Magnetomechanical coupling and ferromagnetic resonance in magnetic nanoparticles

TL;DR

This paper develops a theory for the coupled mechanical and magnetic dynamics in single-domain magnetic nanoparticles, revealing sharp low-frequency resonances and potential motor applications driven by magnetomechanical effects.

Contribution

It introduces a comprehensive model of magnetomechanical coupling in nanoparticles, highlighting the role of magnetic anisotropy and resonance phenomena.

Findings

Low-frequency satellite peaks in microwave absorption due to anisotropy

Sharp low-frequency resonances with high maxima

Nanoparticles can function as electromagnetic-mechanical energy converters

Abstract

We address the theory of the coupled lattice and magnetization dynamics of freely suspended single-domain nanoparticles.
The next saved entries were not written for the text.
Lemma sleep_spec s qs t tk ty fn w c1 c2 :
  queues s qs -> tasks s !! t = Some tk -> on_rq tk = false ->
  exists r s' tk', blocker_wait_begin t ty fn w c1 c2 s = Some (r, s') /\ touches s s' qs t tk tk' /\
    on_rq tk' = false /\ on_cpu tk' = on_cpu tk.
Proof.
  intros Hq Ht Ho. pose proof (touches_id s qs t tk Hq Ht) as T0. unfold blocker_wait_begin.
  destruct (negb fn); [by eexists _, s, tk|]. destruct c1; [by eexists _, s, tk|]. rewrite Ht. cbn [mbind option_bind]. cbv zeta.
  pose proof (chain_touch _ _ _ _ _ _ (set_blocker ty true w) T0 Ho Ho Ho eq_refl eq_refl) as T1.
  pose proof (chain_touch _ _ _ _ _ _ (set_state TASK_INTERRUPTIBLE) T1 Ho Ho Ho eq_refl eq_refl) as T2.
  destruct c2; [|eexists _, _, _; split_and!; [done|exact T2|done..]].
  pose proof (chain_touch _ _ _ _ _ _ (set_blocker BLOCKER_NONE false w) T2 Ho Ho Ho eq_refl eq_refl) as T3.
  pose proof (chain_touch _ _ _ _ _ _ (set_state TASK_RUNNING) T3 Ho Ho Ho eq_refl eq_refl) as T4.
  eexists _, _, _. split_and!; [done|exact T4|done..].
Qed.

Lemma awake_spec s qs t tk w c3 :
  queues s qs -> tasks s !! t = Some tk -> on_rq tk = false ->
  exists r s' tk', blocker_wait_end t w c3 s = Some (r, s') /\ touches s s' qs t tk tk' /\
    on_rq tk' = false /\ on_cpu tk' = on_cpu tk.
Proof.
  intros Hq Ht Ho. pose proof (touches_id s qs t tk Hq Ht) as T0. unfold blocker_wait_end. rewrite Ht. cbn [mbind option_bind]. cbv zeta.
  pose proof (chain_touch _ _ _ _ _ _ (set_blocker BLOCKER_NONE false (signal_can_wake tk)) T0 Ho Ho Ho eq_refl eq_refl) as T1.
  pose proof (chain_touch _ _ _ _ _ _ (set_state TASK_RUNNING) T1 Ho Ho Ho eq_refl eq_refl) as T2.
  eexists _, _, _. split_and!; [done|exact T2|done..].
Qed.

(** An event outside [schedule] that changes only the current task. *)
Lemma safe_run {R} s ks c k (f : sys -> option (R * sys)) :
  inv s ks -> ks !!z c = Some k -> at_ k = Run \/ at_ k = Resuming ->
  (forall qs tk, queues s qs -> tasks s !! cur k = Some tk -> on_rq tk = false ->
     exists r s' tk', f s = Some (r, s') /\ touches s s' qs (cur k) tk tk' /\ on_rq tk' = false /\
       (on_cpu tk' = true \/ on_cpu tk' = on_cpu tk)) ->
  safe s ks c ('(_, s) ← f s; Some (s, mk_core (cur k) Run)).
Proof.
  intros H Hk Ha Hf. destruct (at_core s ks c k (cur k) H Hk) as (qs & rq & tk & Hq & Hc & Ht & _); [left|].
  assert (on_rq tk = false) as Ho.
  { eapply (gc_unqueued _ _ _ (inv_core _ _ H _ _ Hk)); [|done]. unfold unqueued. destruct Ha as [-> | ->]; left. }
  destruct (Hf qs tk Hq Ht Ho) as (r & s' & tk' & -> & T & Ho' & Hc'). cbn [mbind option_bind].
  exists s', (mk_core (cur k) Run). split; [done|]. eapply safe_cur; try done; [tauto|by left; auto].
Qed.

Lemma safe_sleep s ks c k ty fn w c1 c2 : inv s ks -> ks !!z c = Some k -> safe s ks c (act (Sleep ty fn w c1 c2) c k s).
Proof.
  intros H Hk. unfold act. destruct (at_ k) eqn:Ea; try by apply safe_skip.
  destruct k as [cu a]. simpl in Ea. subst a. apply (safe_run s ks c (mk_core cu Run) (blocker_wait_begin cu ty fn w c1 c2)); auto.
  intros qs tk Hq Ht Ho. destruct (sleep_spec s qs cu tk ty fn w c1 c2 Hq Ht Ho) as (r & s' & tk' & ? & ? & ? & ?).
  exists r, s', tk'. auto.
Qed.
Lemma safe_awake s ks c k w c3 : inv s ks -> ks !!z c = Some k -> safe s ks c (act (Awake w c3) c k s).
Proof.
  intros H Hk. unfold act. destruct (at_ k) eqn:Ea; try by apply safe_skip.
  destruct k as [cu a]. simpl in Ea. subst a. apply (safe_run s ks c (mk_core cu Run) (blocker_wait_end cu w c3)); auto.
  intros qs tk Hq Ht Ho. destruct (awake_spec s qs cu tk w c3 Hq Ht Ho) as (r & s' & tk' & ? & ? & ? & ?).
  exists r, s', tk'. auto.
Qed.
Lemma safe_exit s ks c k : inv s ks -> ks !!z c = Some k -> safe s ks c (act Exit c k s).
Proof.
  intros H Hk. unfold act. destruct (at_ k) eqn:Ea; try by apply safe_skip.
  destruct k as [cu a]. simpl in Ea. subst a.
  destruct (safe_run s ks c (mk_core cu Run) (fun s => s ← task_exit_zombie cu s; Some (tt, s))) as (s' & k' & E & Hi); auto.
  - intros qs tk Hq Ht Ho. unfold task_exit_zombie. simpl in Ht. rewrite Ht. cbn [mbind option_bind]. pose proof (touches_id s qs _ tk Hq Ht) as T0.
    pose proof (chain_touch _ _ _ _ _ _ (set_state TASK_ZOMBIE) T0 Ho Ho Ho eq_refl eq_refl) as T1.
    eexists _, _, _. split_and!; [done|exact T1|done|by right].
  - exists s', k'. split; [|done]. simpl in E |- *. rewrite <- E. by destruct (task_exit_zombie cu s).
Qed.
Lemma safe_resume s ks c k : inv s ks -> ks !!z c = Some k -> safe s ks c (act Resume c k s).
Proof.
  intros H Hk. unfold act. destruct (at_ k) eqn:Ea; try by apply safe_skip.
  destruct (safe_run s ks c k (fun s => s ← sched_resume (cur k) s; Some (tt, s))) as (s' & k' & E & Hi); auto.
  - intros qs tk Hq Ht Ho. unfold sched_resume. rewrite Ht. cbn [mbind option_bind]. pose proof (touches_id s qs _ tk Hq Ht) as T0.
    pose proof (chain_touch _ _ _ _ _ _ (set_on_cpu true) T0 Ho Ho Ho eq_refl eq_refl) as T1.
    pose proof (chain_touch _ _ _ _ _ _ (set_in_schedule false) T1 Ho Ho Ho eq_refl eq_refl) as T2.
    eexists _, _, _. split_and!; [done|exact T2|done|by left].
  - exists s', k'. split; [|done]. rewrite <- E. by destruct (sched_resume (cur k) s).
Qed.

(** ** Wake-ups by other tasks *)

Lemma inv_signal_parent s ks ready me child signals :
  inv s ks -> valid (SignalParent ready child signals) s ->
  exists s', task_signal_parent ready me child signals s = Some s' /\ inv s' ks.
Proof.
  intros H (ck & Hck & Hp). unfold task_signal_parent. rewrite Hck. cbn [mbind option_bind].
  destruct (Z.eqb_spec (parent ck) 0) as [|Hp0]; [by exists s|]. destruct Hp as [?|[pk Hpk]]; [done|].
  rewrite Hpk. cbn [mbind option_bind]. destruct (_ =? 0); [|by exists s].
  destruct (inv_quiet s ks (set_signal (Z.lor (signal pk) signals)) (parent ck) pk H Hpk eq_refl) as [H1 Ht1].
  destruct (inv_blocker_wake _ _ ready me (parent ck) H1) as (s' & E & H' & _); [by eexists|]. by exists s'.
Qed.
Magnetic anisotropy generates low-frequency satellite peaks in the microwave absorption spectrum and a blueshift of the ferromagnetic resonance (FMR) frequency. The low-frequency resonances are very sharp with maxima exceeding that of the FMR, because their magnetic and mechanical precessions are locked, thereby suppressing Gilbert damping. Magnetic nanoparticles can operate as nearly ideal motors that convert electromagnetic into mechanical energy. The Barnett/Einstein-de Haas effect is significant even in the absence of a net rotation.